Who gave the concept of false memory?

In 1974, Elizabeth Loftus and John Palmer conducted a study to investigate the effects of language on the development of false memory. The experiment involved two separate studies.

What did Elizabeth Loftus believe?

Loftus believed that eyewitness testimony by itself should not be enough to convict a person. Although these studies focused on automobile accidents, the results were applicable to a broad range of complex events.

What is Loftus theory?

LOFTUS: When you feed people misinformation about some experience that they may have had, you can distort or contaminate or change their memory. Misinformation is everywhere. We get misinformation not only if we're questioned in a leading way.

What did Freud say about false memories?

Freud subsequently repudiated the notion that these events had literally occurred. He eventually concluded that the reported “seduction” was the manifestation of imagination and fantasy related to latent infantile sexuality rather than the repressed memory of an actual event.

How did Loftus interpret false memories?

Answer and Explanation: The correct solution to this problem is provided C: we accept subsequent misinformation as being correct, and this information becomes part of our memory for the original event.

What theory did Loftus and Palmer use?

Loftus and Palmer (1974) Study. Aim: To test their hypothesis that the language used in eyewitness testimony can alter memory.

What is the Loftus and Palmer study?

Loftus and Palmer aimed to show that leading questions could distort EWT accounts via the cues provided in the question. To test this hypothesis, Loftus and Palmer asked people to estimate the speed of motor vehicles using different forms of questions after they had observed a car accident.

What did George Miller do for psychology?

George A. Miller, one of the founders of cognitive psychology, was a pioneer who recognized that the human mind can be understood using an information-processing model. His insights helped move psychological research beyond behaviorist methods that dominated the field through the 1950s.

What was Wilhelm Wundt's theory?

Wundt believed in reductionism. That is, he believed consciousness could be broken down (or reduced) to its basic elements without sacrificing any of the properties of the whole. Wundt argued that conscious mental states could be scientifically studied using introspection.

What is Elizabeth Loftus best known for?

Elizabeth Loftus, PhD, is one of the nation's leading experts on memory. Her experiments reveal how memories can be changed by things that we are told. Facts, ideas, suggestions and other post-event information can modify our memories.

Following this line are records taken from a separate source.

Example msg_ex : String.length "资源检查通过" = 18%nat.
Proof. reflexivity. Qed.

(** ** The session combinators *)

Section Combinators.

Context {A B : Type}.

Lemma appends_refl P t : appends P t t.
Proof. exists []. split; [now rewrite app_nil_r | constructor]. Qed.

Lemma appends_trans P t1 t2 t3 :
  appends P t1 t2 -> appends P t2 t3 -> appends P t1 t3.
Proof.
  intros [c1 [-> F1]] [c2 [-> F2]]. exists (c1 ++ c2)%list. split.
  - now rewrite map_app, app_assoc.
  - now apply Forall_app.
Qed.

Lemma appends_weaken (P Q : call -> Prop) t t' :
  (forall c, P c -> Q c) -> appends P t t' -> appends Q t t'.
Proof.
  intros PQ [cs [-> F]]. exists cs. split; [reflexivity|].
  eapply Forall_impl; eauto.
Qed.

Lemma emits_ret P (a : A) : emits P (ret a).
Proof. intros t o t' E. inversion E; subst. apply appends_refl. Qed.

Lemma emits_raise P e : emits P (@raise A e).
Proof. intros t o t' E. inversion E; subst. apply appends_refl. Qed.

Lemma emits_bind P (m : M A) (k : A -> M B) :
  emits P m -> (forall a, emits P (k a)) -> emits P (bind m k).
Proof.
  intros Hm Hk t o t' E. unfold bind in E.
  destruct (m t) as [[a|e] t1] eqn:Em.
  - eapply appends_trans; [eapply Hm; eauto | eapply Hk; eauto].
  - inversion E; subst. eapply Hm; eauto.
Qed.

Lemma emits_try_except P (m : M A) (h : string -> M A) :
  emits P m -> (forall e, emits P (h e)) -> emits P (try_except m h).
Proof.
  intros Hm Hh t o t' E. unfold try_except in E.
  destruct (m t) as [[a|e] t1] eqn:Em.
  - inversion E; subst. eapply Hm; eauto.
  - eapply appends_trans; [eapply Hm; eauto | eapply Hh; eauto].
Qed.

Lemma emits_weaken (P Q : call -> Prop) (m : M A) :
  (forall c, P c -> Q c) -> emits P m -> emits Q m.
Proof. intros PQ Hm t o t' E. eapply appends_weaken; eauto. Qed.

Lemma total_ret (a : A) : total (ret a).
Proof. intros t. now exists a, t. Qed.

Lemma total_try_except (m : M A) (h : string -> M A) :
  (forall e, total (h e)) -> total (try_except m h).
Proof.
  intros Hh t. unfold try_except.
  destruct (m t) as [[a|e] t1]; [now exists a, t1 | apply Hh].
Qed.

End Combinators.

Lemma emits_exec (P : call -> Prop) ssh_client c :
  P c -> emits P (exec_command ssh_client c).
Proof.
  intros Pc t o t' E. unfold exec_command in E.
  exists [c]. split; [|now constructor].
  destruct (respond ssh_client t c); inversion E; reflexivity.
Qed.

Lemma emits_read P f : emits P (read_stripped f).
Proof. destruct f; [apply emits_ret | apply emits_raise]. Qed.

Lemma emits_to_int P text : emits P (to_int text).
Proof. unfold to_int. destruct (Py.int text); [apply emits_ret | apply emits_raise]. Qed.

(** Steps through a session program, one construct at a time. *)
Ltac emits_step :=
  match goal with
  | |- emits _ (ret _) => apply emits_ret
  | |- emits _ (raise _) => apply emits_raise
  | |- emits _ (read_stripped _) => apply emits_read
  | |- emits _ (to_int _) => apply emits_to_int
  | |- emits _ (exec_command _ _) => apply emits_exec
  | |- emits _ (try_except _ _) => apply emits_try_except; [|intros ?]
  | |- emits _ (bind _ _) => apply emits_bind; [|intros ?]
  | |- emits _ (if ?b then _ else _) => destruct b
  | |- emits _ (match ?x with _ => _ end) => destruct x
  | |- emits _ (let _ := _ in _) => cbv zeta
  end.

(** ** The guards *)

Lemma check_if_installed_eq ssh_client t :
  check_if_installed ssh_client t
  = (Return (says_exists ssh_client t installed_call), (t ++ [Exec installed_call])%list).
Proof.
  unfold check_if_installed, says_exists, try_except, bind, exec_command.
  destruct (respond ssh_client t installed_call) as [e|r]; [reflexivity|].
  unfold read_stripped. destruct (stdout r); reflexivity.
Qed.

Who is Loftus in psychology?

Elizabeth Loftus has appeared on countless talk shows including the Oprah Whinfrey Show. She has published 19 books and nearly 200 articles. She remains one of the most sought after psychology speakers and is an important spokesperson for the False Memory Syndrome Foundation (FMSF).

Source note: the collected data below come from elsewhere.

Lemma replace_crlf_filter_len (k : nat) :
  forall s, (String.length s <= k)%nat ->
  List.filter not_cr (String.list_ascii_of_string (replace_crlf s))
  = List.filter not_cr (String.list_ascii_of_string s) /\
  (String.length (replace_crlf s) <= String.length s)%nat.
Proof.
  induction k as [|k IH]; intros s Hs.
  - destruct s; simpl in Hs; [done | lia].
  - destruct s as [|c r]; [done|]. simpl in Hs. rewrite replace_crlf_cons.
    destruct (Ascii.eqb_spec c "013"%char) as [->|Hc].
    + destruct r as [|c' r']; [done|]. simpl in Hs.
      destruct (Ascii.eqb_spec c' "010"%char) as [->|Hc'].
      * destruct (IH r' ltac:(lia)) as [IH1 IH2]. simpl. rewrite IH1. split; [done | lia].
      * destruct (IH (String.String c' r') ltac:(simpl; lia)) as [IH1 IH2].
        set (x := replace_crlf (String.String c' r')) in *.
        simpl. rewrite IH1. split; [done|]. simpl in IH2. lia.
    + destruct (IH r ltac:(lia)) as [IH1 IH2].
      assert (Hn : not_cr c = true)
        by (unfold not_cr; destruct (Ascii.eqb_spec c "013"%char); [contradiction | reflexivity]).
      set (x := replace_crlf r) in *. simpl. rewrite Hn, IH1. split; [done | lia].
Qed.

What is false memory in psychology?

False memory refers to cases in which people remember events differently from the way they happened or, in the most dramatic case, remember events that never happened at all. False memories can be very vivid and held with high confidence, and it can be difficult to convince someone that the memory in question is wrong.

What is a false memory called?

false memory syndrome, also called recovered memory, pseudomemory, and memory distortion, the experience, usually in the context of adult psychotherapy, of seeming to remember events that never actually occurred.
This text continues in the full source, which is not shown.